=== Begin Enclosure ===

(** * angular-maps: marker icon cache, Bing layer wrapper and Bing map service

    A shallow embedding of [src/models/marker.ts], [models/binglayer.ts] and
    [services/bingmapservice.ts].

    - JavaScript numbers are IEEE-754 doubles: the kernel's primitive floats.
    - An optional field is an [option]; [None] is the absent ([undefined])
      field, which [== null] treats like [null].
    - The [IMarkerIconInfo] objects live in a store and are passed by
      reference, because the code assigns [iconInfo.size] on the caller's
      object and the deferred [onload] handlers read the object again later.
      [ISize] and [IPoint] objects are never written in place by the code, so
      they are plain values.
    - What the browser computes (rasterising a canvas, measuring text, number
      formatting, trigonometry) is the interface [Host]. *)

From Stdlib Require Import PrimFloat.
From stdpp Require Import gmap strings list pretty.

=== End Enclosure ===

All of the data above needs to be written out again, exactly.

(** * angular-maps: marker icon cache, Bing layer wrapper and Bing map service

    A shallow embedding of [src/models/marker.ts], [models/binglayer.ts] and
    [services/bingmapservice.ts].

    - JavaScript numbers are IEEE-754 doubles: the kernel's primitive floats.
    - An optional field is an [option]; [None] is the absent ([undefined])
      field, which [== null] treats like [null].
    - The [IMarkerIconInfo] objects live in a store and are passed by
      reference, because the code assigns [iconInfo.size] on the caller's
      object and the deferred [onload] handlers read the object again later.
      [ISize] and [IPoint] objects are never written in place by the code, so
      they are plain values.
    - What the browser computes (rasterising a canvas, measuring text, number
      formatting, trigonometry) is the interface [Host]. *)

From Stdlib Require Import PrimFloat.
From stdpp Require Import gmap strings list pretty.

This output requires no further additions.